Baldur, beloved of gods and men, shone like the summer sun. No blade could harm him, no fire burn him, for his mother Frigg had begged every thing in the world to do him no harm. Every thing—but the mistletoe. So small, so harmless, she thought.
And Loki... oh, Loki noticed. He fashioned a spear from that cursed plant and placed it in the hand of Höðr, Baldur’s blind brother.
“Go on,” Loki whispered. “Join the sport. The others hurl their weapons for fun.”
The spear flew true. Baldur fell like a golden tree struck by rot.
All of Asgard wailed. Frigg wept. Odin turned away. And Loki vanished.
But justice rides swift in the halls of the gods.
Loki fled to the mountains, built a hall with four doors to watch every way. By day he turned into a salmon and swam the rivers. But he could not outswim destiny.
The gods found him. Thor cast a net. Loki leapt—but was caught, writhing and silver-scaled. They dragged him to a cave of stone.
There, they brought his sons. One was turned into a wolf—and the wolf tore the other to pieces. With his entrails, the gods bound Loki to the rock. There he lay, snarling like a trapped bear. And above his head, a serpent was hung, its fangs dripping venom.

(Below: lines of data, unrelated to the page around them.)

Lemma reachable_well_sized st :
  reachable (ops := spec_ops) st -> well_sized st.
Proof.
  induction 1 as [|st c _ IH]; [apply well_sized_init|].
  destruct c; simpl.
  - by apply spec_produce_well_sized.
  - by apply submit_rating_well_sized.
Qed.

Lemma spec_produce_on_empty_history out_path steps d st :
  well_sized st ->
  ratings st = [] ->
  2 <= population_size st ->
  0 < num_bars st * num_notes st ->
  getPitches (MajorScale (key st)) <> [] ->
  exists child idx melody,
    (idx < length (population st))%nat /\
    genome_to_melody child (num_bars st) (num_notes st) steps (pauses st)
                     (key st) (scale st) 0 = Ok melody /\
    generate_next_candidate (ops := spec_ops) out_path steps d st
    = (produced st child idx
         (candidate_id_of (generation st + 1) (randint 100000 999999 (id_draw d))),
       match write_midi melody (bpm st) out_path with
       | Ok _ =>
           Ok (candidate_id_of (generation st + 1)
                 (randint 100000 999999 (id_draw d)))
       | Raise e => Raise e
       end).
Proof.
  intros Hst Hempty Hsize Hlength Hmajor.
  pose proof Hst as (Hpopsize & _ & _).
  assert (2 <= length (population st))%nat as Hpop by lia.
  assert (2 <= Z.to_nat (num_bars st * num_notes st * BITS_PER_NOTE))%nat
    as Hbits by (unfold BITS_PER_NOTE; lia).
  assert (num_notes st <> 0) as Hnotes by lia.
  destruct (spec_selection_pair_ok (selection_draw d) (population st)
              (fun _ => 0)) as [[a b] Hsel]; [done|rewrite zero_fitness_total; lia|].
  destruct (spec_selection_pair_member _ _ _ _ _ Hsel) as [Ha Hb].
  apply (well_sized_member st a Hst) in Ha.
  apply (well_sized_member st b Hst) in Hb.
  destruct (spec_crossover_ok (crossover_draw d) a b) as [[c1 c2] Hcross];
    [congruence|lia|].
  destruct (spec_crossover_length _ _ _ _ _ Hcross) as [Hc1 Hc2].
  set (child0 := if Qle_bool (1 # 2) (coin d) then c2 else c1).
  assert (length child0 = length a) as Hchild0
    by (unfold child0; by destruct (Qle_bool _ _)).
  destruct (spec_mutation_ok (mutation_draw d) child0 (num_mutations st)
              (mutation_prob st)) as [child Hchild].
  { intros Hnil. rewrite Hnil in Hchild0. simpl in Hchild0. lia. }
  destruct (genome_to_melody_ok child (num_bars st) (num_notes st) steps
              (pauses st) (key st) (scale st) 0 Hnotes Hmajor) as [melody Hmelody].
  exists child,
    (Z.to_nat (replace_draw d `mod` Z.of_nat (length (population st)))), melody.
  split.
  { pose proof (Z.mod_pos_bound (replace_draw d)
                  (Z.of_nat (length (population st)))). lia. }
  split; [done|].
  unfold generate_next_candidate.
  unfold mbind, sess_bind, update, read, call, mret, sess_ret. simpl.
  unfold _fitness_lookup_from_ratings. simpl. rewrite Hempty. simpl.
  rewrite Hsel. simpl. rewrite Hcross. simpl. fold child0. rewrite Hchild.
  unfold randrange.
  destruct (Z.leb_spec (Z.of_nat (length (population st))) 0); [lia|].
  unfold save_genome_to_midi. rewrite Hmelody. simpl.
  by destruct (write_midi _ _ _).
Qed.

End SpecSession.

(** C8. The fitness lookup returns the rating of a record of the history
    whose genome equals the queried one, and 0 when the history has no such
    record; with an empty history it is 0 everywhere. With the operators of
    the specification, [generate_next_candidate] then does not fail for
    want of ratings: in a session a caller can hold, created with at least
    two individuals and a positive number of chunks, on a key whose major
    scale has pitches, a call on an empty history breeds a child under the
    all-zero fitness, decodes it, puts it into the population as the last
    genome and returns the candidate id, unless writing the file raises. *)
Theorem fitness_lookup_rating_or_zero {m21 : Music21} (st : SessionState) :
  (forall genome,
     (exists r, (genome, r) ∈ ratings st /\
                _fitness_lookup_from_ratings st genome = r)
     \/ ((forall r, (genome, r) ∉ ratings st) /\
         _fitness_lookup_from_ratings st genome = 0))
  /\ (ratings st = [] ->
      (forall genome, _fitness_lookup_from_ratings st genome = 0) /\
      (reachable (ops := spec_ops) st ->
       2 <= population_size st ->
       0 < num_bars st * num_notes st ->
       getPitches (MajorScale (key st)) <> [] ->
       forall out_path steps d,
       exists child idx melody,
         (idx < length (population st))%nat /\
         genome_to_melody child (num_bars st) (num_notes st) steps (pauses st)
                          (key st) (scale st) 0 = Ok melody /\
         generate_next_candidate (ops := spec_ops) out_path steps d st
         = (produced st child idx
              (candidate_id_of (generation st + 1)
                 (randint 100000 999999 (id_draw d))),
            match write_midi melody (bpm st) out_path with
            | Ok _ =>
                Ok (candidate_id_of (generation st + 1)
                      (randint 100000 999999 (id_draw d)))
            | Raise e => Raise e
            end))).
Proof.
  split.
  - intros genome. unfold _fitness_lookup_from_ratings.
    induction (ratings st) as [|[g r] records IH]; simpl.
    + right. split; [|done]. intros r. apply not_elem_of_nil.
    + case_bool_decide as Heq.
      * subst g. left. exists r. split; [apply list_elem_of_here|done].
      * destruct IH as [(r' & Hin & Hr')|[Hnone Hzero]].
        -- left. exists r'. split; [by apply list_elem_of_further|done].
        -- right. split; [|done]. intros r' Hin.
           apply elem_of_cons in Hin as [[= ? ?]|Hin]; [done|by apply (Hnone r')].
  - intros Hempty. split.
    + intros genome. unfold _fitness_lookup_from_ratings. by rewrite Hempty.
    + intros Hreach Hsize Hlength Hmajor out_path steps d.
      apply spec_produce_on_empty_history; try done.
      by apply reachable_well_sized.
Qed.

“You wished for pain,” said Odin, “and pain you shall drink.”
But Loki’s wife—Sigyn the Faithful—knelt beside him. She held a bowl above his face to catch the venom. Only when she turned to empty it did the poison touch his brow—and then he screamed.
The earth shakes, they say, when Loki writhes.
The sea boils. The skies darken.
For this is no ending. This is waiting.
For when the final winter comes—
When the wolf breaks free—
When the ship of nails sets sail from Hel—
Then Loki shall rise again.
With fire in his hands and vengeance in his heart.
And the gods shall bleed.
So drink deep, my friends. Laugh loud while fire warms your bones. For the serpent stirs. The wolf dreams. And Ragnarök is always just beyond the dawn.